··· Data supplied ···
(* ===== verification/Portable.v ===== *)
(** * Path ownership where there are no Unix descriptors (src/path_ownership.rs, the [cfg]s for other targets)

    On a system that is not Unix an owned path is a path and the identity of a
    file, every operation names whole paths, and quarantine is a rename to a random
    sibling.  [fs::rename] of the standard library replaces an existing
    destination, on Windows too; the comment above [rename_noreplace] says
    otherwise, and what follows from it is shown here beside what holds as long as
    nobody creates the public path meanwhile.  On targets that are neither, nothing
    is ever renamed.  The Apple variants of the descriptor checks are at the end. *)

From S2P Require Import Prelude RustStr FileSystem PathOwnership.

(** ** Files by path *)

Module NonUnix.

Inductive Family : Type := Windows | Bare.

(** What the system reports of a file; files themselves are numbers. *)
Record Metadata : Type := mkMetadata { volume_serial_number : option Z; file_index : option Z; len : Z }.

Abbreviation Names := (gmap (list Component) Z) (only parsing).

(** What happens before one call: others change names, and the call may fail. *)
Record PathTurn : Type := mkPathTurn { others : Names -> Names; refusal : option IoError }.

Record Disk : Type := mkDisk {
  names : Names;
  path_turns : list PathTurn;
  random : list (option string);            (** what [rand_bytes] answers *)
  lost : list (list Component * Z)          (** entries this process removed or overwrote, newest first *)
}.

Definition next_turn (d : Disk) : option IoError * Disk :=
  match path_turns d with
  | [] => (None, d)
  | t :: rest => (refusal t, mkDisk (others t (names d)) rest (random d) (lost d))
  end.

(** A call that changes names: the new names and what they no longer reach. *)
Definition call (f : Names -> result (Names * list (list Component * Z)) IoError) (d : Disk) : result unit IoError * Disk :=
  let (refused, d) := next_turn d in
  match refused with
  | Some e => (Err e, d)
  | None =>
      match f (names d) with
      | Ok (m, gone) => (Ok tt, mkDisk m (path_turns d) (random d) (gone ++ lost d))
      | Err e => (Err e, d)
      end
  end.

Definition option_entry (path : list Component) (z : option Z) : list (list Component * Z) :=
  match z with Some z => [(path, z)] | None => [] end.

(** [fs::rename]: it replaces the destination if that exists. *)
Definition rename (source destination : list Component) : Disk -> result unit IoError * Disk :=
  call (fun m =>
    match m !! source with
    | None => Err (OsError ENOENT)
    | Some z =>
        let m := delete source m in
        Ok (<[destination := z]> m, option_entry destination (m !! destination))
    end).

Definition remove_file (path : list Component) : Disk -> result unit IoError * Disk :=
  call (fun m => match m !! path with None => Err (OsError ENOENT) | Some z => Ok (delete path m, [(path, z)]) end).

Section Ownership.
Variable family : Family.
Variable metadata : Z -> Metadata.

(** ** Identities *)

Inductive Identity : Type :=
| WindowsIdentity (volume index : option Z)
| BareIdentity (length : Z).

Definition from_metadata (m : Metadata) : Identity :=
  match family with
  | Windows => WindowsIdentity (volume_serial_number m) (file_index m)
  | Bare => BareIdentity (len m)
  end.

Definition matches (a b : Identity) : bool :=
  match a, b with
  | WindowsIdentity v i, WindowsIdentity v' i' =>
      is_some v && is_some i && bool_decide (v = v') && bool_decide (i = i')
  | _, _ => false
  end.

(** [matches_path]: a path without metadata matches nothing. *)
Definition matches_path (a : Identity) (path : list Component) (d : Disk) : bool * Disk :=
  let (refused, d) := next_turn d in
  match refused, names d !! path with
  | None, Some z => (matches a (from_metadata (metadata z)), d)
  | _, _ => (false, d)
  end.

Definition rename_noreplace (source destination : list Component) (d : Disk) : result unit IoError * Disk :=
  match family with
  | Windows => rename source destination d
  | Bare => (Err (CustomError Unsupported "atomic no-replace rename is unavailable on this platform"), d)
  end.

(** ** Owned paths *)

Record OwnedPath : Type := mkOwnedPath { public_path : list Component; identity : Identity; active : bool }.

(** [create_new_file]: [open] with [create_new], then the identity of the handle. *)
Definition create_new_file (path : list Component) (fresh : Z) (d : Disk) : result (Z * OwnedPath) IoError * Disk :=
  match call (fun m => if is_some (m !! path) then Err (OsError EEXIST) else Ok (<[path := fresh]> m, [])) d with
  | (Err e, d) => (Err e, d)
  | (Ok _, d) => (Ok (fresh, mkOwnedPath path (from_metadata (metadata fresh)) true), d)
  end.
···
▸ **Exercise aim**:
What you give back should be only the lines of the records above, starting at the line with "match z with" and ending at the line with "WindowsIdentity v' i' =>", restated word for word.

▸ **Reply**:
  match z with Some z => [(path, z)] | None => [] end.

(** [fs::rename]: it replaces the destination if that exists. *)
Definition rename (source destination : list Component) : Disk -> result unit IoError * Disk :=
  call (fun m =>
    match m !! source with
    | None => Err (OsError ENOENT)
    | Some z =>
        let m := delete source m in
        Ok (<[destination := z]> m, option_entry destination (m !! destination))
    end).

Definition remove_file (path : list Component) : Disk -> result unit IoError * Disk :=
  call (fun m => match m !! path with None => Err (OsError ENOENT) | Some z => Ok (delete path m, [(path, z)]) end).

Section Ownership.
Variable family : Family.
Variable metadata : Z -> Metadata.

(** ** Identities *)

Inductive Identity : Type :=
| WindowsIdentity (volume index : option Z)
| BareIdentity (length : Z).

Definition from_metadata (m : Metadata) : Identity :=
  match family with
  | Windows => WindowsIdentity (volume_serial_number m) (file_index m)
  | Bare => BareIdentity (len m)
  end.

Definition matches (a b : Identity) : bool :=
  match a, b with
  | WindowsIdentity v i, WindowsIdentity v' i' =>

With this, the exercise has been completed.